Defra’s budget for day-to-day spending is to be cut by 15% over the next four years. This will be difficult to achieve since total budget reductions of about a quarter during the last Parliament have already identified easily achievable savings and removed the more obvious inefficiencies across the Defra family.
Defra is one of the smaller government departments, with Exchequer funding of just over £2 billion, but it performs vital functions. We endorse the Defra Secretary of State’s vision for a world-class food and farming sector, a robust rural economy and an enhanced natural environment. Managing environmental and rural economy issues together can help deliver that vision but this, together with meeting the challenges of protecting the UK from natural hazards, requires adequate resources. Protecting the nation against, for example, flood and animal or plant diseases carries multi-million pound costs; the costs to the economy, society and the environment of not doing so may, however, be even greater. The challenges facing Defra are first whether the reduced budget available to it is sufficient for its task, and second how to make the correct policy choices so as to allocate smaller funds effectively.

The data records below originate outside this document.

(* ===== verification/KernelInv.v ===== *)
(** * The scheduler invariant

    [kinv] is the discipline of the kernel's thread queues (the comment above
    [struct thread] in thread.h): one thread runs; the ready list holds exactly
    the ready threads; a blocked thread is in exactly one queue, the one its
    saved instructions wait on.  The file proves that every step of the machine
    preserves it, except a timer interrupt inside the window of [timer_sleep]
    where the code leaves interrupts on. *)

From stdpp Require Import base numbers list gmap sorting.
From S2P Require Import Prelude KList KListOps FixedPoint Thread Synch Timer.
Local Open Scope Z_scope.

(** ** Views of the state *)
Definition st (k : kernel) (t : tptr) : option thread_status := status <$> threads k !! t.
Definition pg (k : kernel) (t : tptr) : list instr :=
  match threads k !! t with Some th => prog th | None => [] end.
Definition par (k : kernel) (t : tptr) : option tptr :=
  match threads k !! t with Some th => parent th | None => None end.
Definition bt (k : kernel) (t : tptr) : Z :=
  match threads k !! t with Some th => blocked_ticks th | None => 0 end.
Definition wt (k : kernel) (s : sema_id) : list tptr :=
  match semas k !! s with Some sm => waiters sm | None => [] end.

Definition is_unblock (i : instr) : Prop := match i with IUnblock _ => True | _ => False end.
#[global] Instance is_unblock_dec i : Decision (is_unblock i).
Proof. destruct i; apply _. Defined.
Definition instr_ok (k : kernel) (t : tptr) (i : instr) : Prop :=
  match i with
  | ISemaDown (SWait x) | ISemaWait (SWait x) _ => x = t
  | IIdle | IHlt => idle_thread k = Some t
  | ISetIdle => False
  | _ => True
  end.
Definition idle_instr (i : instr) : Prop :=
  match i with ISetLevel _ | IIret | ISemaUp _ | IIdle | IHlt => True | _ => False end.
(** Where a blocked thread [t] is, by the head of its saved instructions. *)
Definition blocked_at (k : kernel) (t : tptr) : Prop :=
  match pg k t with
  | ISemaWait s _ :: _ => t ∈ wt k s
  | ISleepWake _ :: _ => t ∈ blocked_list k
  | IHlt :: _ => idle_thread k = Some t
  | IStart :: _ => ∃ p, par k t = Some p ∧ IUnblock t ∈ pg k p
  | _ => False
  end.
(* ===== verification/KernelOps.v ===== *)
(** * Every kernel operation preserves the scheduler invariant

    Symbolic execution of thread.c, synch.c and timer.c over [kinv]. *)

From stdpp Require Import base numbers list gmap sorting.
From S2P Require Import Prelude KList KListOps FixedPoint Thread Synch Timer KernelInv.
Local Open Scope Z_scope.

(** Steps through binds, asserts, reads and writes. *)
Ltac wp_step :=
  match goal with
  | |- wp (bindM _ _) _ _ => apply wp_bind
  | |- wp (retM _) _ _ => apply wp_ret
  | |- wp panicM _ _ => done
  | |- wp getM _ _ => apply wp_get
  | |- wp (modifyM _) _ _ => apply wp_modify
  | |- wp (assertM _) _ _ => apply wp_assert; intros ?
  | |- wp running_thread ?Q ?k => change (Q (cur k) k); cbv beta
  | |- wp intr_get_level ?Q ?k => change (Q (intr k) k); cbv beta
  | |- wp intr_context ?Q ?k => change (Q (in_external_intr k) k); cbv beta
  | |- wp (put_thread _ _) _ _ => apply wp_modify
  | |- wp (put_sema _ _) _ _ => apply wp_modify
  | |- wp (put_holder _ _) _ _ => apply wp_modify
  | |- wp (put_cond _ _) _ _ => apply wp_modify
  | |- wp intr_disable _ _ => apply wp_intr_disable
  | |- wp (intr_set_level _) _ _ => apply wp_intr_set_level; intros ?
  | |- wp assert_not_intr_context _ _ => apply wp_assert_not_ctx
  | |- wp assert_intr_off _ _ => apply wp_assert_off; intros ?
  end.
Ltac wps := repeat wp_step.

(** The parts of the invariant as hypotheses. *)
Ltac kinv_facts Hk :=
  pose proof (i_cur _ _ _ Hk) as i_cur0;
  pose proof (i_run _ _ _ Hk) as i_run0;
  pose proof (i_ready_nd _ _ _ Hk) as i_ready_nd0;
  pose proof (i_ready _ _ _ Hk) as i_ready0;
  pose proof (i_ready_all _ _ _ Hk) as i_ready_all0;
  pose proof (i_sema_nd _ _ _ Hk) as i_sema_nd0;
  pose proof (i_sema _ _ _ Hk) as i_sema0;
  pose proof (i_slept_nd _ _ _ Hk) as i_slept_nd0;
  pose proof (i_slept _ _ _ Hk) as i_slept0;
  pose proof (i_sorted _ _ _ Hk) as i_sorted0;
  pose proof (i_blocked _ _ _ Hk) as i_blocked0;
  pose proof (i_hole _ _ _ Hk) as i_hole0;
  pose proof (i_unblock _ _ _ Hk) as i_unblock0;
  pose proof (i_unblock1 _ _ _ Hk) as i_unblock10;
  pose proof (i_prog _ _ _ Hk) as i_prog0;
  pose proof (i_sleep _ _ _ Hk) as i_sleep0;
  pose proof (i_idle _ _ _ Hk) as i_idle0;
  pose proof (i_dying _ _ _ Hk) as i_dying0;
  pose proof (i_all_nd _ _ _ Hk) as i_all_nd0;
  pose proof (i_all _ _ _ Hk) as i_all0.

(** A state that differs from [k] only in what the invariant does not see. *)
Ltac invisible H := eapply kinv_same; [|exact H]; by split.
(* ===== verification/KernelProps.v ===== *)
(** * Properties of the thread scheduler, the semaphores and the timer

    The scheduler invariant in every reachable state, the exact effect of
    [sema_up], of the timer's wake-up and of [schedule], and the race in
    [timer_sleep]. *)

From stdpp Require Import base numbers list gmap sorting relations.
From S2P Require Import Prelude KList KListOps FixedPoint Thread Synch Timer.
From S2P Require Import KernelInv KernelOps KernelSafety.
Local Open Scope Z_scope.

Lemma reachable_kinv k : rtc (step false) boot_kernel k → kinv true None k.
Proof.
  intros Hr. eapply (rtc_ind_r (kinv true None) boot_kernel); [apply boot_kinv| |exact Hr].
  intros k1 k2 _ Hs Hk. by eapply step_kinv.
Qed.
(** C7. From the state the kernel boots into, however the threads' kernel calls
    and the timer interrupts interleave (an interrupt inside the window of
    [timer_sleep] excepted), the scheduler invariant holds: exactly one thread
    runs, the ready list holds exactly the ready threads, each blocked thread is
    in exactly the queue it waits in, and sleepers are ordered by wake-up time. *)
Theorem scheduler_invariant k : rtc (step false) boot_kernel k → kinv true None k.
Proof. apply reachable_kinv. Qed.
(** A computation that returns, and the state it returns in. *)
Definition final (m : M kernel unit) (k : kernel) : kernel :=
  match m k with Ret (_, k') => k' | _ => k end.
Definition returns (m : M kernel unit) (k : kernel) : bool :=
  match m k with Ret _ => true | _ => false end.
Lemma final_Ret m k : returns m k = true → m k = Ret (tt, final m k).
Proof. unfold returns, final. by destruct (m k) as [[[] k']| |]. Qed.
Lemma reach_next k : returns exec_next k = true → rtc (step false) k (final exec_next k).
Proof. intros H. apply rtc_once, step_next. by apply final_Ret. Qed.
Lemma reach_n n k : returns (exec_n n) k = true → rtc (step false) k (final (exec_n n) k).
Proof.
  intros H%final_Ret. revert k H. generalize (final (exec_n n)). intros f k H. revert H. generalize (f k).
  clear f. intros k'. revert k. induction n as [|n IH]; intros k; simpl; [intros [= ->]; apply rtc_refl|].
  intros ([] & k1 & E1 & E2)%bindM_inv. eapply rtc_l; [by apply step_next|by apply IH].
Qed.

(** The initial thread creates a thread at 12288 and finishes the creation. *)
Definition idle_prog (k : kernel) : bool :=
  match threads k !! cur k with Some th => bool_decide (prog th = []) | None => false end.
Definition created : kernel := final (exec_call (CCreate (Some 12288%N) 31)) boot_kernel.
Definition after_create : kernel := final (exec_n 7) created.
Lemma after_create_reachable : rtc (step false) boot_kernel after_create.
Proof.
  eapply rtc_l; [|apply (reach_n 7 created); vm_compute; reflexivity].
  apply (step_call false _ (CCreate (Some 12288%N) 31) main_thread); vm_compute; reflexivity.
Qed.
Lemma scheduler_invariant_witness :
  kinv true None after_create ∧ ready_list after_create = [12288%N].
Proof. split; [apply (scheduler_invariant after_create), after_create_reachable|by vm_compute]. Defined.

(** ** The race of timer_sleep *)
Lemma step_weaken k k' : step false k k' → step true k k'.
Proof. intros []; [by eapply step_call|by eapply step_next|by eapply step_timer]. Qed.
Lemma reach_weaken k k' : rtc (step false) k k' → rtc (step true) k k'.
Proof. apply rtc_subrel. apply step_weaken. Qed.
Definition sleeping : kernel := final (exec_call (CSleep 100)) after_create.
Definition ticked (n : nat) : kernel := Nat.iter n (final intr_handler_timer) sleeping.
Lemma ticked_S n : ticked (S n) = final intr_handler_timer (ticked n).
Proof. done. Qed.
Lemma ticked_step n :
  intr (ticked n) = INTR_ON → returns intr_handler_timer (ticked n) = true →
  step true (ticked n) (ticked (S n)).
Proof. intros Hi Hr. apply step_timer; [done|done|]. rewrite ticked_S. by apply final_Ret. Qed.
Lemma sleeping_step : step true after_create (ticked 0).
Proof.
  apply (step_call true after_create (CSleep 100) main_thread).
  - vm_compute. reflexivity.
  - reflexivity.
  - exact I.
  - change (ticked 0) with (final (exec_call (CSleep 100)) after_create).
    apply final_Ret. vm_compute. reflexivity.
Qed.
(** A timer interrupt between the insertion in [blocked_list] and
    [intr_disable] that ends the time slice puts the [elem] of the sleeping
    thread on the ready list while it is still in [blocked_list]. *)
Lemma timer_sleep_race :
  ∃ k, rtc (step true) boot_kernel k ∧ 4096%N ∈ ready_list k ∧ 4096%N ∈ blocked_list k.
Proof.
  exists (ticked 4). split; [|split; apply (bool_decide_unpack _); vm_compute; exact I].
  transitivity after_create; [apply reach_weaken, after_create_reachable|].
  apply (rtc_l _ _ (ticked 0)); [apply sleeping_step|].
  apply (rtc_l _ _ (ticked 1)); [apply (ticked_step 0); vm_compute; reflexivity|].
  apply (rtc_l _ _ (ticked 2)); [apply (ticked_step 1); vm_compute; reflexivity|].
  apply (rtc_l _ _ (ticked 3)); [apply (ticked_step 2); vm_compute; reflexivity|].
  apply rtc_once, (ticked_step 3); vm_compute; reflexivity.
Qed.

(** ** Waking threads *)
Definition unblocked (t : tptr) (th : thread) (k : kernel) : kernel :=
  set_threads (<[t := set_status THREAD_READY th]> (threads k))
    (set_ready_list (ready_list k ++ [t]) k).
(** Interrupts can be restored: they are off, or this is no interrupt handler. *)
Definition can_restore (k : kernel) : Prop := intr k = INTR_OFF ∨ in_external_intr k = false.
Lemma intr_disable_Ret k : intr_disable k = Ret (intr k, set_intr INTR_OFF k).
Proof. done. Qed.
Lemma intr_set_level_Ret l k :
  l = INTR_OFF ∨ in_external_intr k = false → intr_set_level l k = Ret (intr k, set_intr l k).
Proof.
  intros H. destruct l; [done|]. destruct H as [|H]; [done|].
  unfold intr_set_level, intr_enable, bindM, intr_get_level, intr_context. simpl. by rewrite H.
Qed.
Lemma set_intr_id k k' : k = k' → set_intr (intr k) k' = k.
Proof. intros <-. by destruct k. Qed.
Lemma thread_unblock_Ret k t th :
  threads k !! t = Some th → status th = THREAD_BLOCKED → can_restore k →
  thread_unblock t k = Ret (tt, unblocked t th k).
Proof.
  intros Hth Hs Hr. unfold thread_unblock, mod_thread, get_thread, put_thread.
  erewrite bindM_Ret by (simpl; rewrite Hth; done).
  rewrite (bindM_Ret _ _ _ _ _ (intr_disable_Ret k)).
  rewrite bool_decide_eq_true_2 by done.
  unfold bindM at 1 2 3 4. simpl. rewrite Hth. simpl. unfold bindM.
  rewrite intr_set_level_Ret by done. simpl. by destruct k.
Qed.
(* ===== verification/Stdio.v ===== *)
(** * lib/stdio.c: formatted output

    A format string is the list of its characters, without the terminator; the
    variable arguments are the 32-bit words of the argument area, from the next
    one on.  Strings are read from byte memory, and the function that takes the
    output is a parameter, with a state of its own: the buffer of [vsnprintf],
    the console, or the buffer of a user program's [vhprintf].  Reading past the
    terminator of the format or past the arguments, and writing past the digit
    buffer, is [Panic]. *)

From Stdlib Require Import Ascii String.
From stdpp Require Import base numbers list gmap.
From S2P Require Import Prelude Memory CString StdlibC.
Local Open Scope Z_scope.

Definition ch (c : ascii) : Z := Z.of_N (N_of_ascii c).
Definition str (s : string) : list Z := ch <$> list_ascii_of_string s.

(** ** Conversions *)
Definition MINUS : Z := Z.shiftl 1 0.
Definition PLUS : Z := Z.shiftl 1 1.
Definition SPACE : Z := Z.shiftl 1 2.
Definition POUND : Z := Z.shiftl 1 3.
Definition ZERO : Z := Z.shiftl 1 4.
Definition GROUP : Z := Z.shiftl 1 5.
Inductive arg_type := CHAR | SHORT | INT | INTMAX | LONG | LONGLONG | PTRDIFFT | SIZET.
Record printf_conversion := PrintfConversion { flags : Z; width : Z; precision : Z; type : arg_type }.
Definition has (c : printf_conversion) (flag : Z) : bool := negb (Z.land (flags c) flag =? 0).
Record integer_base := IntegerBase { base : Z; digits : list Z; x_ : Z; group : Z }.
Definition base_d := IntegerBase 10 (str "0123456789") 0 3.
Definition base_o := IntegerBase 8 (str "01234567") 0 3.
Definition base_x := IntegerBase 16 (str "0123456789abcdef") (ch "x") 4.
Definition base_X := IntegerBase 16 (str "0123456789ABCDEF") (ch "X") 4.

(** [*format]; [format++]. *)
Definition peek (format : list Z) : Z := match format with c :: _ => c | [] => 0 end.
Definition advance (format : list Z) : outcome (list Z) :=
  match format with _ :: format => Ret format | [] => Panic end.
(** [va_arg], of a type of 32 and of 64 bits. *)
Definition va_word (args : list Z) : outcome (Z * list Z) :=
  match args with w :: args => Ret (w, args) | [] => Panic end.
Definition va_dword (args : list Z) : outcome (Z * list Z) :=
  match args with lo :: hi :: args => Ret (lo + hi * 2 ^ 32, args) | _ => Panic end.

Fixpoint parse_flags (format : list Z) (fl : Z) : Z * list Z :=
  match format with
  | [] => (fl, [])
  | c :: rest =>
      if c =? ch "-" then parse_flags rest (Z.lor fl MINUS)
      else if c =? ch "+" then parse_flags rest (Z.lor fl PLUS)
      else if c =? ch " " then parse_flags rest (Z.lor fl SPACE)
      else if c =? ch "#" then parse_flags rest (Z.lor fl POUND)
      else if c =? ch "0" then parse_flags rest (Z.lor fl ZERO)
      else if c =? ch "'" then parse_flags rest (Z.lor fl GROUP)
      else (fl, format)
  end.
Fixpoint parse_number (format : list Z) (n : Z) : Z * list Z :=
  match format with
  | [] => (n, [])
  | c :: rest => if isdigit c then parse_number rest (i32 (n * 10 + c - 48)) else (n, format)
  end.
Definition parse_width (format args : list Z) : outcome (Z * list Z * list Z) :=
  if peek format =? ch "*" then
    try format <- advance format; try '(w, args) <- va_word args; Ret (i32 w, format, args)
  else let '(n, format) := parse_number format 0 in Ret (n, format, args).
Definition parse_precision (format args : list Z) : outcome (Z * list Z * list Z) :=
  if peek format =? ch "." then
    try format <- advance format;
    try '(p, format, args) <- parse_width format args;
    Ret (if p <? 0 then -1 else p, format, args)
  else Ret (-1, format, args).
Definition parse_type (format : list Z) : arg_type * list Z :=
  match format with
  | [] => (INT, [])
  | c :: rest =>
      if c =? ch "h" then if peek rest =? ch "h" then (CHAR, tail rest) else (SHORT, rest)
      else if c =? ch "j" then (INTMAX, rest)
      else if c =? ch "l" then if peek rest =? ch "l" then (LONGLONG, tail rest) else (LONG, rest)
      else if c =? ch "t" then (PTRDIFFT, rest)
      else if c =? ch "z" then (SIZET, rest)
      else (INT, format)
  end.
Definition parse_conversion (format args : list Z) : outcome (printf_conversion * list Z * list Z) :=
  let '(fl, format) := parse_flags format 0 in
  let fl := if Z.land fl MINUS =? 0 then fl else Z.land fl (Z.lnot ZERO) in
  let fl := if Z.land fl PLUS =? 0 then fl else Z.land fl (Z.lnot SPACE) in
  try '(w, format, args) <- parse_width format args;
  let '(w, fl) := if w <? 0 then (i32 (- w), Z.lor fl MINUS) else (w, fl) in
  try '(p, format, args) <- parse_precision format args;
  let fl := if 0 <=? p then Z.land fl (Z.lnot ZERO) else fl in
  let '(ty, format) := parse_type format in
  Ret (PrintfConversion fl w p ty, format, args).

(** ** Arguments *)
Definition i8 (z : Z) : Z := (z + 2 ^ 7) `mod` 2 ^ 8 - 2 ^ 7.
Definition i16 (z : Z) : Z := (z + 2 ^ 15) `mod` 2 ^ 16 - 2 ^ 15.
Definition signed_arg (ty : arg_type) (args : list Z) : outcome (Z * list Z) :=
  match ty with
  | CHAR => try '(w, args) <- va_word args; Ret (i8 (i32 w), args)
  | SHORT => try '(w, args) <- va_word args; Ret (i16 (i32 w), args)
  | INT | LONG | PTRDIFFT => try '(w, args) <- va_word args; Ret (i32 w, args)
  | INTMAX | LONGLONG => try '(w, args) <- va_dword args; Ret (i64 w, args)
  | SIZET =>
      try '(w, args) <- va_word args;
      Ret (if (2 ^ 32 - 1) / 2 <? w then w - (2 ^ 32 - 1) - 1 else w, args)
  end.
Definition unsigned_arg (ty : arg_type) (args : list Z) : outcome (Z * list Z) :=
  match ty with
  | CHAR => try '(w, args) <- va_word args; Ret (u8 w, args)
  | SHORT => try '(w, args) <- va_word args; Ret (u16 w, args)
  | INT | LONG | SIZET => try '(w, args) <- va_word args; Ret (w, args)
  | INTMAX | LONGLONG => try '(w, args) <- va_dword args; Ret (w, args)
  | PTRDIFFT =>
      try '(w, args) <- va_word args;
      Ret (Z.land (u64 (i32 w)) (Z.lor (Z.shiftl (2 ^ 31 - 1) 1) 1), args)
  end.

(** ** The digits of a number *)
(** [*cp++ = c], in a buffer of 64 characters. *)
Definition push (buf : list Z) (c : Z) : outcome (list Z) :=
  if (length buf <? 64)%nat then Ret (buf ++ [c]) else Panic.
Fixpoint digit_loop (fuel : nat) (c : printf_conversion) (b : integer_base)
    (value digit_cnt : Z) (buf : list Z) : outcome (list Z) :=
  if 0 <? value then
    match fuel with
    | O => NoFuel
    | S fuel =>
        try buf <- (if has c GROUP && (0 <? digit_cnt) && (digit_cnt `mod` group b =? 0) then push buf (ch ",") else Ret buf);
        match digits b !! Z.to_nat (value `mod` base b) with
        | None => Panic
        | Some d =>
            try buf <- push buf d;
            digit_loop fuel c b (value / base b) (digit_cnt + 1) buf
        end
    end
  else Ret buf.
Fixpoint zero_loop (fuel : nat) (prec : Z) (buf : list Z) : outcome (list Z) :=
  if (Z.of_nat (length buf) <? prec) && (length buf <? 63)%nat then
    match fuel with O => NoFuel | S fuel => try buf <- push buf (ch "0"); zero_loop fuel prec buf end
  else Ret buf.
(** The buffer of [format_integer], last character first. *)
Definition integer_digits (value : Z) (b : integer_base) (c : printf_conversion) : outcome (list Z) :=
  try buf <- digit_loop 64 c b value 0 [];
  try buf <- zero_loop 64 (if precision c <? 0 then 1 else precision c) buf;
  if has c POUND && (base b =? 8) && negb (bool_decide (last buf = Some (ch "0"))) then push buf (ch "0") else Ret buf.
Definition integer_sign (is_signed negative : bool) (c : printf_conversion) : Z :=
  if is_signed then
    if has c PLUS then if negative then ch "-" else ch "+"
    else if has c SPACE then if negative then ch "-" else ch " "
    else if negative then ch "-" else 0
  else 0.

(** ** Output *)
Section output.
  Context {A : Type} (output : Z → M (mem * A) unit).
Definition on_mem {X} (f : M mem X) : M (mem * A) X := λ '(m, a),
  match f m with
  | Ret (x, m) => Ret (x, (m, a))
  | Panic => Panic
  | NoFuel => NoFuel
  end.
Fixpoint output_dup_ (c : Z) (cnt : nat) : M (mem * A) unit :=
  match cnt with O => retM tt | S cnt => run output c; output_dup_ c cnt end.
Definition output_dup (c cnt : Z) : M (mem * A) unit := output_dup_ c (Z.to_nat cnt).
Fixpoint output_all (cs : list Z) : M (mem * A) unit :=
  match cs with [] => retM tt | c :: cs => run output c; output_all cs end.
Definition when (b : bool) (m : M (mem * A) unit) : M (mem * A) unit := if b then m else retM tt.

Definition format_integer (value : Z) (is_signed negative : bool) (b : integer_base) (c : printf_conversion) : M (mem * A) unit :=
  let sign := integer_sign is_signed negative c in
  let x := if has c POUND && negb (value =? 0) then x_ b else 0 in
  do buf <- liftO (integer_digits value b c);
  let pad_cnt := i32 (width c - Z.of_nat (length buf) - (if x =? 0 then 0 else 2) - (if sign =? 0 then 0 else 1)) in
  let pad_cnt := if pad_cnt <? 0 then 0 else pad_cnt in
  run when (Z.land (flags c) (Z.lor MINUS ZERO) =? 0) (output_dup (ch " ") pad_cnt);
  run when (negb (sign =? 0)) (output sign);
  run when (negb (x =? 0)) (run output (ch "0"); output x);
  run when (has c ZERO) (output_dup (ch "0") pad_cnt);
  run output_all (rev buf);
  when (has c MINUS) (output_dup (ch " ") pad_cnt).

(** The string is given by the function that reads its character [i]. *)
Fixpoint string_loop (get : Z → M (mem * A) Z) (n : nat) (i : Z) : M (mem * A) unit :=
  match n with O => retM tt | S n => do c <- get i; run output c; string_loop get n (i + 1) end.
Definition format_string (get : Z → M (mem * A) Z) (len : Z) (c : printf_conversion) : M (mem * A) unit :=
  run when ((len <? width c) && negb (has c MINUS)) (output_dup (ch " ") (width c - len));
  run string_loop get (Z.to_nat len) 0;
  when ((len <? width c) && has c MINUS) (output_dup (ch " ") (width c - len)).
Definition literal (s : list Z) (i : Z) : M (mem * A) Z :=
  match s !! Z.to_nat i with Some c => retM c | None => panicM end.

(** The conversion that the character [f] asks for; [printf] is [__printf]. *)
Definition convert (printf : list Z → list Z → M (mem * A) unit) (c : printf_conversion) (f : Z) (args : list Z) : M (mem * A) (list Z) :=
  if (f =? ch "d") || (f =? ch "i") then
    do r <- liftO (signed_arg (type c) args);
    run format_integer (if r.1 <? 0 then u64 (- r.1) else r.1) true (r.1 <? 0) base_d c; retM r.2
  else if (f =? ch "o") || (f =? ch "u") || (f =? ch "x") || (f =? ch "X") then
    do r <- liftO (unsigned_arg (type c) args);
    let b := if f =? ch "o" then base_o else if f =? ch "u" then base_d else if f =? ch "x" then base_x else base_X in
    run format_integer r.1 false false b c; retM r.2
  else if f =? ch "c" then
    do r <- liftO (va_word args);
    run format_string (literal [u8 r.1]) 1 c; retM r.2
  else if f =? ch "s" then
    do r <- liftO (va_word args);
    (if r.1 =? 0 then
       run format_string (literal (str "(null)")) (Z.min 6 (u32 (precision c))) c; retM r.2
     else
       do len <- on_mem (strnlen (Z.to_N r.1) (Z.to_N (u32 (precision c))));
       run format_string (λ i, on_mem (load (Z.to_N (r.1 + i)))) (i32 (Z.of_N len)) c; retM r.2)
  else if f =? ch "p" then
    do r <- liftO (va_word args);
    run format_integer r.1 false false base_x (PrintfConversion POUND (width c) (precision c) (type c)); retM r.2
  else if (f =? ch "f") || (f =? ch "e") || (f =? ch "E") || (f =? ch "g") || (f =? ch "G") || (f =? ch "n") then
    run printf (str "<<no %%%c in kernel>>") [f]; retM args
  else
    run printf (str "<<no %%%c conversion>>") [f]; retM args.
Fixpoint vprintf_loop (fuel : nat) (format args : list Z) : M (mem * A) unit :=
  match format with
  | [] => retM tt
  | c0 :: format1 =>
      match fuel with
      | O => λ _, NoFuel
      | S fuel =>
          if negb (c0 =? ch "%") then run output c0; vprintf_loop fuel format1 args
          else if peek format1 =? ch "%" then run output (ch "%"); vprintf_loop fuel (tail format1) args
          else
            do r <- liftO (parse_conversion format1 args);
            do args' <- convert (vprintf_loop fuel) r.1.1 (peek r.1.2) r.2;
            do format3 <- liftO (advance r.1.2);
            vprintf_loop fuel format3 args'
      end
  end.
(** [__vprintf] and [__printf]: one step per character of the format and, for a
    conversion that is not supported, the steps of the message. *)
Definition vprintf_fuel (format : list Z) : nat := (length format + 25)%nat.
Definition __vprintf (format args : list Z) : M (mem * A) unit := vprintf_loop (vprintf_fuel format) format args.
End output.

(** ** Output to a buffer *)
Record vsnprintf_aux := VsnprintfAux { p : addr; length_ : Z; max_length : Z }.
Definition vsnprintf_helper (c : Z) : M (mem * vsnprintf_aux) unit := λ '(m, aux),
  let aux' := VsnprintfAux (p aux) (i32 (length_ aux + 1)) (max_length aux) in
  if length_ aux <? max_length aux then
    (run on_mem (store (p aux) (u8 c)); putM (<[p aux := u8 c]> m, VsnprintfAux (p aux + 1) (length_ aux') (max_length aux))) (m, aux)
  else Ret (tt, (m, aux')).
Definition vsnprintf (buffer : addr) (buf_size : Z) (format args : list Z) : M mem Z := λ m,
  let aux := VsnprintfAux buffer 0 (if 0 <? buf_size then i32 (buf_size - 1) else 0) in
  match __vprintf vsnprintf_helper format args (m, aux) with
  | Ret (_, (m, aux)) =>
      (run (if 0 <? buf_size then store (p aux) 0 else retM tt); retM (length_ aux)) m
  | Panic => Panic
  | NoFuel => NoFuel
  end.
(** The variable arguments of a call are the words it passes. *)
Definition snprintf (buffer : addr) (buf_size : Z) (format : list Z) (args : list Z) : M mem Z :=
  vsnprintf buffer buf_size format args.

We have so far received only the barest details of how Defra intends to provide services against budget cuts over this Parliament and on whether it can find all the necessary savings from administrative efficiencies or if it will also need to alter the services it delivers or how it charges for them. When these details become available in the New Year we will examine them closely. Defra will need to provide us with firm evidence of an effective plan for the future delivery of vital services for the environment, agriculture and rural communities. We look forward to a constructive dialogue with the Secretary of State, her ministerial team and officials.